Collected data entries
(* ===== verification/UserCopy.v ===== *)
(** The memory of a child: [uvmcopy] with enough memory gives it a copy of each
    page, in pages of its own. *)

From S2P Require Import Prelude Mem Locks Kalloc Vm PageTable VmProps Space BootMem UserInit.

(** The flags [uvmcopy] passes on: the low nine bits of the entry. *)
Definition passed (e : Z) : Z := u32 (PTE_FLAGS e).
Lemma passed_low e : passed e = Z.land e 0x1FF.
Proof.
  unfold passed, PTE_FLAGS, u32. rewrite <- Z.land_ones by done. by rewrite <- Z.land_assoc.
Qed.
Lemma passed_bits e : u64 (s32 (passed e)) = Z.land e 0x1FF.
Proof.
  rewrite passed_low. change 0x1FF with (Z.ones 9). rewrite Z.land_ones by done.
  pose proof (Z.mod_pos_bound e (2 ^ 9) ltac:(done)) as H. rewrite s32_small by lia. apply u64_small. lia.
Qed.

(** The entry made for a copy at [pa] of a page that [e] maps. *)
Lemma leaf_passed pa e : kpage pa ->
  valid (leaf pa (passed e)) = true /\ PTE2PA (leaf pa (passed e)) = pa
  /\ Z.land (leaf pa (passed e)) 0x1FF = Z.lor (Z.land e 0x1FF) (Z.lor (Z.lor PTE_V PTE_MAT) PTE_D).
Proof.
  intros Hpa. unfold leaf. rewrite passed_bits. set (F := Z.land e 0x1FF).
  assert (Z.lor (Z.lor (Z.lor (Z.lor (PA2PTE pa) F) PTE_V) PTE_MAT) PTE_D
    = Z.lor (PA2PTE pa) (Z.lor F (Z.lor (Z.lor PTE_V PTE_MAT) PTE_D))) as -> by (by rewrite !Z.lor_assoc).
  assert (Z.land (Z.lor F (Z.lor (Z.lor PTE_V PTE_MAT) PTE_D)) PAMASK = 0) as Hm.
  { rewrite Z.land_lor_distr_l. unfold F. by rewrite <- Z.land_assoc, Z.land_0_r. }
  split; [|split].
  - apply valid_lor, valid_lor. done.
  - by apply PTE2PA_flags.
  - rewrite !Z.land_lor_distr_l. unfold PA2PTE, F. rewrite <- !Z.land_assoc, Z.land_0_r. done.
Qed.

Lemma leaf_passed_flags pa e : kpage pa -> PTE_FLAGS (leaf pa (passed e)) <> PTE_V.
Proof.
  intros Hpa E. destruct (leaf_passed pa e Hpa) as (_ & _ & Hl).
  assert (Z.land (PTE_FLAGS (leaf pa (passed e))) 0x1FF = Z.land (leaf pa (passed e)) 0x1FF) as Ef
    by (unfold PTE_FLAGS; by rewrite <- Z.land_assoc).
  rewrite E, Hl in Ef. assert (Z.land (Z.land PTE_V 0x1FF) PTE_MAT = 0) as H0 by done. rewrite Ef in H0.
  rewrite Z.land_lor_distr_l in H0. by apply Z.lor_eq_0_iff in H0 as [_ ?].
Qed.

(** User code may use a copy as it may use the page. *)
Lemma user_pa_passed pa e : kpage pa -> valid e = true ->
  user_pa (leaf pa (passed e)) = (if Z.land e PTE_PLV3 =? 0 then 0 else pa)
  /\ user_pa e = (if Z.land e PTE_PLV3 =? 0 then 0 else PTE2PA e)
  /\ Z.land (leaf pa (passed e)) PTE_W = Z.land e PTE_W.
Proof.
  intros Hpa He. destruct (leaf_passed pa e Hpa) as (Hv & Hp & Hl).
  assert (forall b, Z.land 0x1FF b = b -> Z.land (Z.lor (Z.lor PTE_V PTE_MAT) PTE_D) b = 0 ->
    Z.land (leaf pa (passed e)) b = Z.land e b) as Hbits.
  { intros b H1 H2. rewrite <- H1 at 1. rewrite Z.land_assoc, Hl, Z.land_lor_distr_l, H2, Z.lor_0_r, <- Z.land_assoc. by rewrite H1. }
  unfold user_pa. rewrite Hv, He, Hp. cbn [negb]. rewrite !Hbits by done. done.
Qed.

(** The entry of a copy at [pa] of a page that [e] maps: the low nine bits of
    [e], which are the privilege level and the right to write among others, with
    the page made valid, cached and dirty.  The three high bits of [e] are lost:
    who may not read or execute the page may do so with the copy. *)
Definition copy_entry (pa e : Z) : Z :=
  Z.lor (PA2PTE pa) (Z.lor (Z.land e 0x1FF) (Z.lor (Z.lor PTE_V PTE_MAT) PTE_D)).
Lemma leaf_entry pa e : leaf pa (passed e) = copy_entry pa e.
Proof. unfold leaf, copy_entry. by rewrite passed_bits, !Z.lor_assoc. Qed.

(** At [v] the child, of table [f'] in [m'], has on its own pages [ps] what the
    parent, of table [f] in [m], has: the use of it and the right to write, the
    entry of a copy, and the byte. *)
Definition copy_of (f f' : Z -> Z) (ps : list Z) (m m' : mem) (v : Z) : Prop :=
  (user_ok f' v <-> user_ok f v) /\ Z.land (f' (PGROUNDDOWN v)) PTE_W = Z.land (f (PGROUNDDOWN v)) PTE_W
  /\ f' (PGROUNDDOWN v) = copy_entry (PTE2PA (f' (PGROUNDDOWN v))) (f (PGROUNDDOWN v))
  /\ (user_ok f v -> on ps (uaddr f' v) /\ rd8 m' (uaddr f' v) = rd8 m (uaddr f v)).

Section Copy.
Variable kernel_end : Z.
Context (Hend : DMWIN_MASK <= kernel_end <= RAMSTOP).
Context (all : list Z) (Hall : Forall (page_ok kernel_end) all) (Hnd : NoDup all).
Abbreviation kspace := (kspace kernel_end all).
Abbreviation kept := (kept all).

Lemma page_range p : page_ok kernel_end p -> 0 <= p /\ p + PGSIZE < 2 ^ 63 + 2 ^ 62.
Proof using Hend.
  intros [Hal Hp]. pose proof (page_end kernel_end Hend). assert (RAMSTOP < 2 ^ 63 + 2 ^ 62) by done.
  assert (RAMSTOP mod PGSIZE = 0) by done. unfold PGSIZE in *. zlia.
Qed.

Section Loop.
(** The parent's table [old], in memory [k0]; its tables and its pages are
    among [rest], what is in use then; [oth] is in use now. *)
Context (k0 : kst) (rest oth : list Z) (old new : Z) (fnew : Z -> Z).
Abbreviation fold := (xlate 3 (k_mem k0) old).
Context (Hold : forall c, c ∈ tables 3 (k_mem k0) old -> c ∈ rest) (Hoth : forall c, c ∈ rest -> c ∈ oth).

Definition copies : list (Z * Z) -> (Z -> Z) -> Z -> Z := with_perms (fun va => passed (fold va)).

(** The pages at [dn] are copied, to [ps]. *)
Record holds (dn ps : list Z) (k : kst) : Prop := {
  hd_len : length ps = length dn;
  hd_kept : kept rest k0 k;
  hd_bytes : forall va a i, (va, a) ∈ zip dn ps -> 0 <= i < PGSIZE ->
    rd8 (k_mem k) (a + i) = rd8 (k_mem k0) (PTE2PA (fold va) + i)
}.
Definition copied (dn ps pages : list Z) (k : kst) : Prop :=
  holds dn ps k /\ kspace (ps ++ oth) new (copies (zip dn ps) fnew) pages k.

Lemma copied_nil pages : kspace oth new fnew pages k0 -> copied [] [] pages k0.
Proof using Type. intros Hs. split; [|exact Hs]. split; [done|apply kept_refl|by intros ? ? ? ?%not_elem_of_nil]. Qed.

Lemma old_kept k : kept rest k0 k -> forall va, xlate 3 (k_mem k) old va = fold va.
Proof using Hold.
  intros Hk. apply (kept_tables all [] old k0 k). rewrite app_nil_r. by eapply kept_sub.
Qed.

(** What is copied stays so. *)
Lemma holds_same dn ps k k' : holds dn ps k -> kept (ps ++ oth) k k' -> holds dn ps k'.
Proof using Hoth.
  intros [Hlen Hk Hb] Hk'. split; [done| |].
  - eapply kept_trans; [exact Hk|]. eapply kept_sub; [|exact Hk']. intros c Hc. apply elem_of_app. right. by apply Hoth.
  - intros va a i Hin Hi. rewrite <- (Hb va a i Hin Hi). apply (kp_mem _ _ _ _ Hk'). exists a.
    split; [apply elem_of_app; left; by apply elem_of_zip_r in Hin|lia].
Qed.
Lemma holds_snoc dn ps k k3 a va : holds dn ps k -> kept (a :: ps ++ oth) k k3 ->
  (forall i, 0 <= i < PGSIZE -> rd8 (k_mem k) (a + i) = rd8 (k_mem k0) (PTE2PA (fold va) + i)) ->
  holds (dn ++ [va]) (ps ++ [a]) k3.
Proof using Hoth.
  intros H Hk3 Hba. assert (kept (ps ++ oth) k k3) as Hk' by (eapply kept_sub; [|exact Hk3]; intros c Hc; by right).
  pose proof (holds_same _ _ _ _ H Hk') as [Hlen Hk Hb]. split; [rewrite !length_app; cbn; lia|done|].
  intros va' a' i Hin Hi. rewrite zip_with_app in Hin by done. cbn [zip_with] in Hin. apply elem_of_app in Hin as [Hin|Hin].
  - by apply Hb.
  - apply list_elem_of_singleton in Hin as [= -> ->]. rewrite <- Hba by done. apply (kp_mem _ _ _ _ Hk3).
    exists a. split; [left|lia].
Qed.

Assignment:
Your task is to retype the entries verbatim, starting with the line that holds "Proof using Hend." and stopping after the line that holds "(** The pages at [dn] are copied, to [ps]. *)".

Exercise solution:
Proof using Hend.
  intros [Hal Hp]. pose proof (page_end kernel_end Hend). assert (RAMSTOP < 2 ^ 63 + 2 ^ 62) by done.
  assert (RAMSTOP mod PGSIZE = 0) by done. unfold PGSIZE in *. zlia.
Qed.

Section Loop.
(** The parent's table [old], in memory [k0]; its tables and its pages are
    among [rest], what is in use then; [oth] is in use now. *)
Context (k0 : kst) (rest oth : list Z) (old new : Z) (fnew : Z -> Z).
Abbreviation fold := (xlate 3 (k_mem k0) old).
Context (Hold : forall c, c ∈ tables 3 (k_mem k0) old -> c ∈ rest) (Hoth : forall c, c ∈ rest -> c ∈ oth).

Definition copies : list (Z * Z) -> (Z -> Z) -> Z -> Z := with_perms (fun va => passed (fold va)).

(** The pages at [dn] are copied, to [ps]. *)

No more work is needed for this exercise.